A la sombra
del maestro
El pueblo está orilla mar, muy ría adentro, donde el agua no se decide a ser ni sosa, ni salada.
La marea, al subir, se llega a los prados, hace lodos y alimenta las junqueras.
Una pinada de marismeños mete sus raíces en la arena de la poca playa.
El pueblo es pequeño y viejo, gris, muy usado y, además, lo pintan poco.
El pueblo son cuatro calles en cuesta, de la mar al monte, una plaza y una iglesia barroca que tampoco nos da mérito.
En estas latitudes lo antiguo es lo común, y no sólo las piedras: también las formas de hacer y los modales.
Pueblo de un rico y pobres, corto de vecindario, tenía escuela unitaria y un solo maestro, enseñador de lo oficial y de algunas impertinencias.
—Todos somos iguales, unos altos, otros bajos, pero todos iguales —decía.
Y como ésta, más.
Para colmo, el maestro no aprendió a decir:
—Lo que usted diga, señor alcalde.
El maestro nos llegó mozo y las mozas le echaron el ojo, que a más de guapo, tenía sueldo, que no jornal, y estudios.
El alcalde, que lo quería todo y que lloviese a su gusto, quiso al maestro para su hija, pero el maestro fue a enamorarse de Marta, la hija de uno que era avaricioso y pobre.

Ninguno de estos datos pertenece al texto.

(** The first call of a run whose payload says ['uploading']. *)
Lemma onAssetUploaded_first env assetId asset st :
  status asset = "uploading" ->
  exists rest,
    trace (stateAfter (onAssetUploaded env assetId asset) st)
    = trace st ++ firstCall env assetId asset :: rest.
Proof.
  intros Hs. unfold firstCall.
  destruct (presentUrl asset) as [url |] eqn:Hu.
  - destruct (URL_parses env url) eqn:Hp; cbn [negb].
    + destruct (checkImageForNSFW env url st) as [st1 [v | e]] eqn:Hc.
      * pose proof (checkImageForNSFW_state env url st) as S1.
        unfold stateAfter in S1. rewrite Hc in S1. cbn [fst] in S1.
        destruct (configured (OPENROUTER_API_KEY env)) eqn:K.
        -- unfold stateAfter.
           rewrite (onAssetUploaded_verdict env assetId asset url st st1 v Hs Hu Hp Hc).
           destruct (trace_evolves _ _ _ (decision_grows env assetId asset url v st1))
             as (new & E & _).
           unfold stateAfter in E. rewrite E, S1. simpl. rewrite <- app_assoc.
           by exists new.
        -- unfold checkImageForNSFW in Hc. rewrite K in Hc. discriminate.
      * pose proof (checkImageForNSFW_state env url st) as S1.
        unfold stateAfter in S1. rewrite Hc in S1. cbn [fst] in S1.
        unfold stateAfter.
        rewrite (onAssetUploaded_failed env assetId asset url st st1 e Hs Hu Hp Hc).
        pose proof (failSafe_first env assetId e st1) as F. unfold stateAfter in F.
        rewrite F, S1.
        destruct (configured (OPENROUTER_API_KEY env)) eqn:K.
        -- simpl. rewrite <- app_assoc. by eexists.
        -- unfold checkImageForNSFW in Hc. rewrite K in Hc. inversion Hc.
           by exists [].
    + destruct (update_first env assetId (rejection "Invalid image URL" []) st)
        as (rest & E).
      exists rest. rewrite <- E. unfold onAssetUploaded, verify.
      by rewrite Hs, Hu, Hp.
  - destruct (update_first env assetId
                (rejection "No image provided for verification" []) st) as (rest & E).
    exists rest. rewrite <- E. unfold onAssetUploaded, verify. by rewrite Hs, Hu.
Qed.

(** The status stored by a run whose payload says ['uploading'], when the
    asset has a document and the store takes the updates. *)
Lemma onAssetUploaded_decides env assetId asset st d :
  status asset = "uploading" ->
  assets st !! assetId = Some d ->
  (forall fields, failure env (DocUpdate Assets assetId fields) = None) ->
  stored (assets (stateAfter (onAssetUploaded env assetId asset) st)) assetId "status"
  = Some (FStr (decidedStatus env asset st)).
Proof.
  intros Hs Hd Hf.
  assert (Hfirst : forall why,
            stored (assets (stateAfter
                              (try_catch (updateDoc env Assets assetId (rejection why []))
                                 (failSafe env assetId)) st)) assetId "status"
            = Some (FStr "rejected")).
  { intros why. unfold stateAfter, try_catch.
    rewrite (updateDoc_accepted env assetId _ st d Hd (Hf _)). simpl.
    rewrite stored_insert. apply lookup_union_Some_l, rejection_status. }
  unfold decidedStatus.
  destruct (presentUrl asset) as [url |] eqn:Hu.
  - destruct (URL_parses env url) eqn:Hp; cbn [negb].
    + pose proof (checkImageForNSFW_state env url st) as S1.
      unfold outcomeOf. unfold stateAfter in S1.
      destruct (checkImageForNSFW env url st) as [st1 [v | e]] eqn:Hc; cbn [fst snd] in *.
      * assert (Hd1 : assets st1 !! assetId = Some d)
          by (rewrite S1; by destruct (configured _)).
        unfold stateAfter.
        rewrite (onAssetUploaded_verdict env assetId asset url st st1 v Hs Hu Hp Hc).
        unfold try_catch.
        destruct (isNSFW v).
        -- unfold rejectFlagged, bind.
           rewrite (updateDoc_accepted env assetId _ st1 d Hd1 (Hf _)).
           set (st2 := setAssets _ _).
           pose proof (warnAndAudit_returns env assetId asset url v st2) as R.
           destruct (warnAndAudit_counts env assetId asset url v st2)
             as (ops & _ & _ & _ & _ & A).
           unfold outcomeOf in R. unfold stateAfter in A.
           destruct (warnAndAudit env assetId asset url v st2) as [st3 o].
           cbn [fst snd] in *. subst o. cbn [fst]. rewrite A. subst st2. simpl.
           rewrite stored_insert. apply lookup_union_Some_l.
           unfold flaggedRejection. apply rejection_status.
        -- unfold publish, bind.
           rewrite (updateDoc_accepted env assetId _ st1 d Hd1 (Hf _)).
           unfold try_catch, bind. rewrite logAuditAction_unsent. simpl.
           rewrite stored_insert. apply lookup_union_Some_l.
           unfold publication. simpl. apply lookup_insert_eq.
      * assert (Hd1 : assets st1 !! assetId = Some d)
          by (rewrite S1; by destruct (configured _)).
        unfold stateAfter.
        rewrite (onAssetUploaded_failed env assetId asset url st st1 e Hs Hu Hp Hc).
        fold (stateAfter (failSafe env assetId e) st1).
        rewrite (failSafe_accepted env assetId e st1 d Hd1 (Hf _)).
        rewrite stored_insert. apply lookup_union_Some_l.
        unfold failSafeRejection. apply rejection_status.
    + rewrite <- (Hfirst "Invalid image URL"). unfold onAssetUploaded, verify.
      by rewrite Hs, Hu, Hp.
  - rewrite <- (Hfirst "No image provided for verification").
    unfold onAssetUploaded, verify. by rewrite Hs, Hu.
Qed.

Marta, si no tenía fortuna, sí tenía una sonrisa y un aire al andar, algo que la hacía luminosa, o al menos, pienso yo, eso debió pensar el maestro al verla por primera vez, abajo, en los maíces de la veguilla, una tarde en que ella, creyéndose a solas, jugaba a ponerse barba con la barba del maíz y a decir:
—Mire usted que soy el señor notario.
La casa del alcalde, arriba, en la plaza, asombrada por el magnolio de cien años, tenía diez ventanas con cortinas de raso, y en la sala un cuadro pintado a mano, un espejo para verse entero, un candelabro y fotos.
El alcalde, ya cuarentón, cuando iba a la ciudad llevaba capones, matanza, vino de añada* y fruta del tiempo, todo presentes a ofrecer a quienes mandaban más que él.
El alcalde, en el pueblo, si le dolía la cabeza hacía dar pregón de que, por su orden, nadie hiciese ruido a menos de media legua de su puerta.
La mujer del alcalde era una que se tragó una percha, y su hija también se lo tenía creído.
Yo, señor, por meterme en el cuento, le contaré que soy aquel escribiente municipal y melancólico que en sus horas libres, si hacía bueno, venía a sentarse en este mismo café, pedía un café y parecía atontolinarse viendo cómo se iban las horas en el reloj de la torre.
Mi pena era la de ser feo a más de pobre, dueño de nada, ni pariente de nadie que valiese.
Las mozas pasaban de largo, sin ver que las miraba, y eso, a los
veinte años, y creo que aún a los cien, es cosa que duele.
Por soñar soluciones, soñaba con escribir un soneto, que se hablara de mí en un libro, y así poder tutear al alcalde.
* Vino Vino que se bebe al año siguiente de la eoseeha.